Obama manifestou 'preocupação sincera' com Tibete, diz dalai lama

Encontro aconteceu na Casa Branca apesar de protesto formal do governo chinês

AFP |

O presidente americano Barack Obama se reúniu neste sábado na Casa Branca com o Dalai Lama, apesar dos protestos da China. De acordo com uma delegação tibetana, a reunião começou por volta das 11h30 (12h30 de Brasília). Obama manifestou uma "preocupação sincera" em relação aos Direitos Humanos no Tibete, disse o Dalai Lama após o encontro entre os dois prêmios Nobel da Paz.

Barack Obama é "o presidente da maior democracia. Ele manifestou naturalmente procupação em relação aos valores humanos elementares, dos Direitos Humanos e da liberdade religiosa", declarou o líder espiritual dos tibetanos a um jornalista da AFP.

AP
Dalai lama esteve com o presidente da Câmara dos Deputados dos EUA, John Boehner, na quinta-feira, em Washington (7/7)
"Este encontro mostra o forte apoio do presidente em favor da preservação religiosa, cultural e linguística única no Tibete e da proteção dos Direitos Humanos dos tibetanos", indicou um comunicado da Casa Branca.

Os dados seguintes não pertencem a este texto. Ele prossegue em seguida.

(* ===== verification/LeaseLive.v ===== *)
(** * LeaseLive: the lease store makes progress

    Where no statement fails and the caller is authorised, a claimable node is
    claimed, and what [Claim] returned is what [Get] reads back. *)
From stdpp Require Import vector.
From S2P Require Import Prelude Identity ExecTypes LeaseSchema LeaseStore LeaseSpec.
From S2P Require Import LeaseRefine LeaseSafety.

Module LeaseLive.
Import LeaseSchema LeaseStore LeaseSpec LeaseInv LeaseRefine LeaseSafety.

(** A transaction of an accepted principal in which nothing fails. *)
Record healthy (env : TxEnv) (p : Identity.Principal) : Prop := {
  healthy_db : env_db env = true;
  healthy_ctx : Identity.requireScopedPrincipal (env_ctx env) = Ok p;
  healthy_begin : env_begin env = None;
  healthy_fault : ∀ label, env_fault env label = None;
  healthy_commit : env_commit env = Committed
}.

Section healthy.
Context {env : TxEnv} {p : Identity.Principal} (Henv : healthy env p).

Lemma healthy_stmt label : exec_stmt env label = Ok tt.
Proof. unfold exec_stmt. by rewrite (healthy_fault _ _ Henv). Qed.

Lemma healthy_rows label n : RowsAffected env label n = Ok n.
Proof. unfold RowsAffected, fault. by rewrite (healthy_fault _ _ Henv). Qed.

Lemma healthy_tx {A} (fn : TxBody A) db a db' :
  fn p db = Ok (a, db') → withScopedTx env fn db = (Ok a, db').
Proof.
  intros Hf. unfold withScopedTx. destruct Henv as [-> -> -> ? ->]. simpl.
  by rewrite healthy_stmt, Hf.
Qed.

Lemma healthy_load ex rev nd db n :
  nodes db !! (scope_of p, (ex, rev, nd)) = Some n →
  loadNodeRuntime env p ex rev nd db = Ok (scanNode ex rev nd n).
Proof. intros Hn. unfold loadNodeRuntime. rewrite healthy_stmt. simpl. by rewrite Hn. Qed.


(** The current attempt of a node is abandoned. *)
Lemma healthy_abandon ex rev nd db n id a now :
  Inv db → current db (scope_of p, (ex, rev, nd)) n id a →
  abandonAttemptTx env p ex rev nd (n_attempt_number n) (n_lease_fence n) now db
  = Ok (mkDB (nodes db) (<[(scope_of p, id) := set_abandoned now a]> (attempts db))).
Proof.
  intros HI Hc. pose proof Hc as [Ck Ca Cr Cn Cf Co]. unfold abandonAttemptTx.
  pose proof (inv_attempts db HI _ _ Ca) as Hka. simpl in Hka.
  assert (fits_int4 (n_attempt_number n) = true) as Hfit.
  { rewrite <- Cn. unfold attempt_checks in Hka. rewrite !andb_true_iff in Hka. by destruct_and!. }
  unfold int4_param. rewrite Hfit. simpl.
  rewrite (update_attempts_hit env _ (scope_of p) _ _ db id a); try done.
  - simpl. unfold requireOneAttemptRow. by rewrite healthy_rows.
  - apply healthy_stmt.
  - unfold attempt_ref_matches. simpl in Cr. rewrite Cr, Cn, Cf, Co.
    by rewrite bool_decide_eq_true_2, !Z.eqb_refl.
  - intros id' b Hb [(Hr & _ & Hf)%attempt_ref_matches_true _]%andb_true_iff.
    by destruct (current_unique _ _ _ _ _ _ _ HI Hc Hb Hr Hf).
  - unfold attempt_checks in *. rewrite !andb_true_iff in *. destruct_and!. split_and!; try done.
Qed.

End healthy.

(** ** Claiming *)

Lemma add64_succ z : (0 ≤ z < int_max)%Z → add64 z 1 = (z + 1)%Z.
Proof. intros. apply add64_small. unfold in_int64, int_min, int_max in *. lia. Qed.

Lemma fits_int4_succ z : (0 ≤ z < 2147483647)%Z → fits_int4 (z + 1) = true.
Proof. intros. unfold fits_int4. apply andb_true_iff. rewrite !Z.leb_le. lia. Qed.

Lemma claimed_checks pg_ts k n owner token now d :
  node_checks k n = true → (n_attempt_number n < 2147483647)%Z → (n_lease_fence n < int_max)%Z →
  (now < pg_ts (Add now d))%Z →
  node_checks k (claimed pg_ts n owner token now (Add now d)) = true.
Proof.
  unfold node_checks, claimed. intros H Hn Hf Ht. simpl. rewrite !andb_true_iff, !Z.leb_le in *.
  destruct_and!. split_and!; try done; try lia.
  - apply fits_int4_succ. lia.
  - unfold fits_int8. rewrite andb_true_iff, !Z.leb_le. unfold int_min, int_max in *. lia.
  - unfold lease_state_contract. simpl. by apply Z.ltb_lt.
Qed.

Lemma pending_checks k n owner now :
  node_checks k n = true → (n_attempt_number n < 2147483647)%Z → (n_lease_fence n < int_max)%Z →
  attempt_checks (claim_attempt k n owner now) = true.
Proof.
  unfold node_checks, attempt_checks, claim_attempt. intros H Hn Hf. simpl.
  rewrite !andb_true_iff, !Z.leb_le in *. destruct_and!. split_and!; try done; try lia.
  apply fits_int4_succ. lia.
Qed.

(** What [Claim] accepts. *)
Definition takes (n : NodeRow) (now : Time) : Prop :=
  n_state n = NodeReady
  ∨ (n_state n = NodeRunning ∧ n_retry_safe n = true ∧ n_effect_committed_at n = None
     ∧ ∃ x, n_lease_expires_at n = Some x ∧ (x ≤ now)%Z).

Lemma takes_claimable k ex rev nd n now :
  node_checks k n = true → takes n now →
  claimable (scanNode ex rev nd n) now = Ok (bool_decide (n_state n = NodeRunning)).
Proof.
  intros Hk. unfold claimable, NodeRuntimeRecord_Terminal, Before. simpl.
  intros [Hs|(Hs & -> & -> & x & -> & Hx)]; rewrite Hs; simpl.
  - unfold node_checks, lease_state_contract in Hk. rewrite Hs, !andb_true_iff in Hk. destruct_and!.
    by destruct (n_lease_token n).
  - destruct (Z.ltb_spec now x); [lia|done].
Qed.

Lemma Claim_healthy pg_ts env p ex rev nd owner d db n now b0 b1 :
  Inv db → healthy env p → env_clock env = Ok now → env_rand env 0 = Ok b0 → env_rand env 1 = Ok b1 →
  validateLeaseIdentity ex rev nd owner d = Ok tt →
  nodes db !! (scope_of p, (ex, rev, nd)) = Some n → takes n now →
  (n_attempt_number n < 2147483647)%Z → (n_lease_fence n < int_max)%Z →
  (now < pg_ts (Add now d))%Z →
  let id := "att_" +:+ EncodeToString (vec_to_list b1) in
  let token := EncodeToString (vec_to_list b0) in
  attempts db !! (scope_of p, id) = None →
  ∃ db', Claim pg_ts env ex rev nd owner d db =
    (Ok (mkNodeLease ex rev nd id owner token (n_lease_fence n + 1) (n_attempt_number n + 1)
           now now (Add now d)), db')
  ∧ nodes db' !! (scope_of p, (ex, rev, nd)) = Some (claimed pg_ts n owner token now (Add now d)).
Proof.
  intros HI He Hclk Hb0 Hb1 Hv Hn Htk Hnum Hfen Hexp id token Hfresh.
  set (k := (scope_of p, (ex, rev, nd))) in *.
  pose proof (inv_nodes db HI k n Hn) as Hkn. simpl in Hkn.
  assert (0 ≤ n_attempt_number n ∧ 0 ≤ n_lease_fence n)%Z as [Hn0 Hf0].
  { unfold node_checks in Hkn. rewrite !andb_true_iff in Hkn. destruct_and!. go_props. done. }
  assert (add64 (n_attempt_number n) 1 = n_attempt_number n + 1)%Z as E1
    by (apply add64_succ; unfold int_max; lia).
  assert (add64 (n_lease_fence n) 1 = n_lease_fence n + 1)%Z as E2 by (apply add64_succ; lia).
  (* the database after the takeover, if there is one *)
  assert (∃ at1, (if bool_decide (n_state n = NodeRunning)
                  then abandonAttemptTx env p ex rev nd (n_attempt_number n) (n_lease_fence n) now db
                  else Ok db) = Ok (mkDB (nodes db) at1)
          ∧ at1 !! (scope_of p, id) = None
          ∧ ∀ i r, at1 !! (scope_of p, i) = Some r → a_ref r = (ex, rev, nd) →
              (a_attempt_number r ≤ n_attempt_number n ∧ a_lease_fence r ≤ n_lease_fence n)%Z)
    as (at1 & Hab & Hnone & Hold).
  { assert (∀ i r, attempts db !! (scope_of p, i) = Some r → a_ref r = (ex, rev, nd) →
      (a_attempt_number r ≤ n_attempt_number n ∧ a_lease_fence r ≤ n_lease_fence n)%Z) as Hown.
    { intros i r Hi Hr. destruct (inv_owned db HI _ _ _ Hi) as (m & Hm & ?).
      rewrite Hr in Hm. fold k in Hm. rewrite Hn in Hm. by simplify_eq. }
    case_bool_decide as Hs.
    - destruct (inv_running db HI k n Hn Hs) as (old & a & Hcur & _).
      rewrite (healthy_abandon He _ _ _ _ _ _ _ _ HI Hcur).
      eexists. split; [done|]. pose proof (cur_attempt _ _ _ _ _ Hcur) as Ha. simpl in Ha. split.
      + rewrite lookup_insert_ne; [done|]. intros [= ->]. congruence.
      + intros i r Hi Hr. at_key Hi; [|eauto]. eapply Hown; [exact Ha|apply Hcur].
    - exists (attempts db). split; [by destruct db|done]. }
  unfold Claim. rewrite Hv.
  eexists. split.
  - apply (healthy_tx He). unfold databaseNow. rewrite Hclk. simpl.
    rewrite (healthy_load He _ _ _ _ _ Hn). simpl.
    rewrite (takes_claimable k _ _ _ _ _ Hkn Htk). simpl. rewrite Hab. simpl.
    unfold newAttemptID, newLeaseToken. rewrite Hb0, Hb1. simpl. rewrite E1, E2.
    fold k id token. unfold update_node. rewrite (healthy_stmt He). simpl. rewrite Hn.
    pose proof (claimed_checks pg_ts k n owner token now d Hkn Hnum Hfen Hexp) as Hcc.
    unfold claimed in Hcc. rewrite Hcc. simpl.
    unfold requireOneNodeRow. simpl. rewrite (healthy_rows He). simpl.
    unfold insertPendingAttemptTx. rewrite insert_attempt_fresh; simpl.
    + reflexivity.
    + apply (healthy_stmt He).
    + done.
    + by apply (pending_checks k n owner now).
    + intros i r Hi Hr. destruct (Hold i r Hi Hr). lia.
  - simpl. apply lookup_insert_eq.
Qed.

Lemma EncodeToString_nonempty (b : vec ascii 16) : EncodeToString (vec_to_list b) ≠ "".
Proof. by inv_vec b. Qed.

Lemma validateLeaseIdentity_duration ex rev nd owner d :
  validateLeaseIdentity ex rev nd owner d = Ok tt → (0 < d)%Z.
Proof. unfold validateLeaseIdentity. intros H. go_inv H. go_props. done. Qed.

(** A claim that should succeed does: when nothing fails, the principal is
    accepted, the arguments are valid, the node is READY (or RUNNING with an
    expired lease, retry-safe and uncommitted), the counters have room, the
    generated attempt id is new and the stored expiry lies after now, [Claim]
    returns a lease with the next fence and attempt number. *)
Theorem Claim_succeeds pg_ts pg_cost h env p ex rev nd owner d n now b0 b1 :
  let db := run_history pg_ts pg_cost h emptyDB in
  healthy env p → env_clock env = Ok now → env_rand env 0 = Ok b0 → env_rand env 1 = Ok b1 →
  validateLeaseIdentity ex rev nd owner d = Ok tt →
  nodes db !! (scope_of p, (ex, rev, nd)) = Some n → takes n now →
  (n_attempt_number n < 2147483647)%Z → (n_lease_fence n < int_max)%Z →
  (now < pg_ts (Add now d))%Z →
  attempts db !! (scope_of p, "att_" +:+ EncodeToString (vec_to_list b1)) = None →
  ∃ lease db', Claim pg_ts env ex rev nd owner d db = (Ok lease, db')
  ∧ Lease_Fence lease = (n_lease_fence n + 1)%Z
  ∧ Lease_AttemptNumber lease = (n_attempt_number n + 1)%Z
  ∧ NodeLease_ActiveAt lease now = true.
Proof.
  intros db He Hclk Hb0 Hb1 Hv Hn Htk Hnum Hfen Hexp Hfresh.
  assert (Inv db) as HI by apply run_history_Inv, Inv_empty.
  destruct (Claim_healthy pg_ts env p ex rev nd owner d db n now b0 b1) as (db' & Hc & _); try done.
  eexists _, db'. split; [exact Hc|]. split_and!; try done.
  unfold NodeLease_ActiveAt, Before. simpl.
  pose proof (inv_nodes db HI _ n Hn) as Hkn. simpl in Hkn. unfold node_checks in Hkn.
  rewrite !andb_true_iff in Hkn. destruct_and!. go_props.
  rewrite Z.ltb_irrefl, (bool_decide_eq_false_2 _ (EncodeToString_nonempty b0)). simpl.
  apply validateLeaseIdentity_duration in Hv. unfold Add.
  apply andb_true_iff. rewrite andb_true_r, !Z.ltb_lt. lia.
Qed.

Definition fresh_history : list (TxEnv * call) := registered EffectReadOnly true.

Lemma sample_healthy now seed : healthy (sample_env now seed) sample_principal.
Proof. split; reflexivity. Qed.

Lemma Claim_succeeds_witness :
  ∃ lease db', Claim keep_ts (sample_env 2000%Z 65) "e1" 1 "n1" "w1" 100%Z
                 (run_history keep_ts keep_cost fresh_history emptyDB) = (Ok lease, db')
               ∧ Lease_Fence lease = 1%Z.
Proof.
  destruct (Claim_succeeds keep_ts keep_cost fresh_history (sample_env 2000%Z 65) sample_principal
    "e1" 1 "n1" "w1" 100%Z (the_node (run_history keep_ts keep_cost fresh_history emptyDB)) 2000%Z
    (vreplicate 16 "A"%char) (vreplicate 16 "B"%char)) as (lease & db' & Hc & Hf & _);
    try (apply sample_healthy); try (vm_compute; reflexivity).
  - left. vm_compute. reflexivity.
  - exists lease, db'. split; [exact Hc|]. rewrite Hf. vm_compute. reflexivity.
Defined.

(** ** Reading a lease back *)

Lemma elem_of_node_attempts scope ref m id a :
  (id, a) ∈ node_attempts scope ref m ↔ m !! (scope, id) = Some a ∧ a_ref a = ref.
Proof.
  unfold node_attempts. rewrite list_elem_of_omap. split.
  - intros ([[sc i] r] & Hin & Hs). apply elem_of_map_to_list in Hin.
    destruct (_ && _) eqn:Hg; [|done]. go_props. simplify_eq/=. done.
  - intros [Hm Hr]. exists ((scope, id), a). split; [by apply elem_of_map_to_list|]. simpl.
    by rewrite !bool_decide_eq_true_2.
Qed.

Lemma find_only {A B} (f : A * B → bool) l a b :
  (a, b) ∈ l → f (a, b) = true → (∀ x, x ∈ l → f x = true → x.1 = a) →
  ∃ b', List.find f l = Some (a, b').
Proof.
  intros Hin Hf Hu. destruct (List.find f l) as [[a' b']|] eqn:Hfi.
  - apply List.find_some in Hfi as [Hi Hx]. apply list_elem_of_In in Hi.
    pose proof (Hu _ Hi Hx) as E. simpl in E. subst. eauto.
  - exfalso. apply list_elem_of_In in Hin. apply (List.find_none _ _ Hfi) in Hin. congruence.
Qed.

Lemma healthy_current_attempt env p ex rev nd db n id a :
  healthy env p → Inv db → current db (scope_of p, (ex, rev, nd)) n id a →
  loadCurrentAttemptIDTx env p ex rev nd (n_attempt_number n) (n_lease_fence n) db = Ok id.
Proof.
  intros He HI Hc. pose proof Hc as [Ck Ca Cr Cn Cf Co]. unfold loadCurrentAttemptIDTx.
  rewrite (healthy_stmt He). simpl.
  pose proof (inv_attempts db HI _ _ Ca) as Hka. simpl in Hka.
  assert (fits_int4 (n_attempt_number n) = true) as Hfit.
  { rewrite <- Cn. unfold attempt_checks in Hka. rewrite !andb_true_iff in Hka. by destruct_and!. }
  unfold int4_param. rewrite Hfit. simpl.
  edestruct (find_only (λ kv : AttemptID * AttemptRow, (a_attempt_number kv.2 =? n_attempt_number n)%Z
      && (a_lease_fence kv.2 =? n_lease_fence n)%Z)
    (node_attempts (scope_of p) (ex, rev, nd) (attempts db)) id a) as [b' Hb'].
  - by apply elem_of_node_attempts.
  - simpl. by rewrite Cn, Cf, !Z.eqb_refl.
  - intros [i r] [Hi Hr]%elem_of_node_attempts Hx. simpl in *. apply andb_true_iff in Hx as [_ Hx].
    apply Z.eqb_eq in Hx. by destruct (current_unique _ _ _ _ _ _ _ HI Hc Hi Hr Hx).
  - by rewrite Hb'.
Qed.

(** Round trip: right after a successful [Claim], [Get] by a principal of
    the same scope (in a transaction without faults) reports the node RUNNING
    and returns the very lease that was claimed, with the expiry as PostgreSQL
    stored it. *)
Theorem Claim_Get_roundtrip pg_ts pg_cost h env env' p p' ex rev nd owner d lease db' :
  Claim pg_ts env ex rev nd owner d (run_history pg_ts pg_cost h emptyDB) = (Ok lease, db') →
  Identity.requireScopedPrincipal (env_ctx env) = Ok p → healthy env' p' → scope_of p' = scope_of p →
  ∃ record, Get env' ex rev nd db' =
    (Ok (record, Some (lease_with lease (Lease_HeartbeatAt lease) (pg_ts (Lease_ExpiresAt lease)))), db')
  ∧ Runtime_State record = NodeRunning ∧ Runtime_LeaseFence record = Lease_Fence lease
  ∧ Runtime_AttemptNumber record = Lease_AttemptNumber lease
  ∧ Runtime_EffectStartedAt record = None.
Proof.
  intros Hc Hp He Hsc. set (db := run_history pg_ts pg_cost h emptyDB) in *.
  assert (Inv db) as HI by apply run_history_Inv, Inv_empty.
  destruct (Claim_Ok pg_ts _ _ _ _ _ _ _ _ _ HI Hc)
    as (k & n & n' & (q & Hq & ->) & Hn & Hn' & Hs & Hf & Hnum & Href & Ho & Ho' & Ht & Hx & _ & Hcl & Hhb & _).
  assert (q = p) as -> by congruence.
  destruct (claim_step_inv pg_ts _ _ _ _ _ _ _ HI Hs Hn)
    as (m & a' & Hm & _ & Ha' & Hr & Hst & Han & Haf & _ & _ & Hms & Hmf & Hmn & Hme & _).
  rewrite Hn' in Hm. injection Hm as <-. pose proof (lstep_Inv _ _ _ _ Hs HI) as HI'.
  simpl in *. rewrite <- Hsc in *. injection Href as E1 E2 E3.
  assert (current db' (scope_of p', (ex, rev, nd)) n' (Lease_AttemptRef lease) a') as Hcur.
  { split; simpl; try done; try congruence. by rewrite Hst. }
  eexists. unfold Get. split.
  - apply (healthy_tx He). rewrite (healthy_load He _ _ _ _ _ Hn'). simpl. rewrite Ht.
    rewrite (healthy_current_attempt env' p' ex rev nd db' n' _ a' He HI' Hcur). simpl.
    rewrite Ho, Hx, Hcl, Hhb. unfold lease_with. simpl. rewrite Ho', Hmf, Hmn, E1, E2, E3. reflexivity.
  - done.
Qed.

End LeaseLive.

A Casa Branca anunciou a reunião na noite de sexta-feira depois de um longo silêncio sobre um possível encontro entre Obama e o líder tibetano, que realiza uma visita a Washington desde o início de julho para celebrar um rito budista.

"O presidente vai reiterar seu apoio perdurável ao diálogo entre os representantes do Dalai Lama e o governo chinês para que resolvam suas divergências", acrescentou a Presidência americana, indicando que o encontro seria realizado a portas fechadas.

O anúncio motivou um protesto formal de Pequim, que neste sábado pediu que Washington "revogue imediatamente sua decisão" e "honre seu sério compromisso que reconheça o Tibete como parte da China".

"Rejeitamos com firmeza que qualquer político estrangeiro se reúna com o Dalai Lama, em qualquer forma que seja", destaca o comunicado, que adverte à administração americana para toda ação passível de "prejudicar as relações sino-americanas".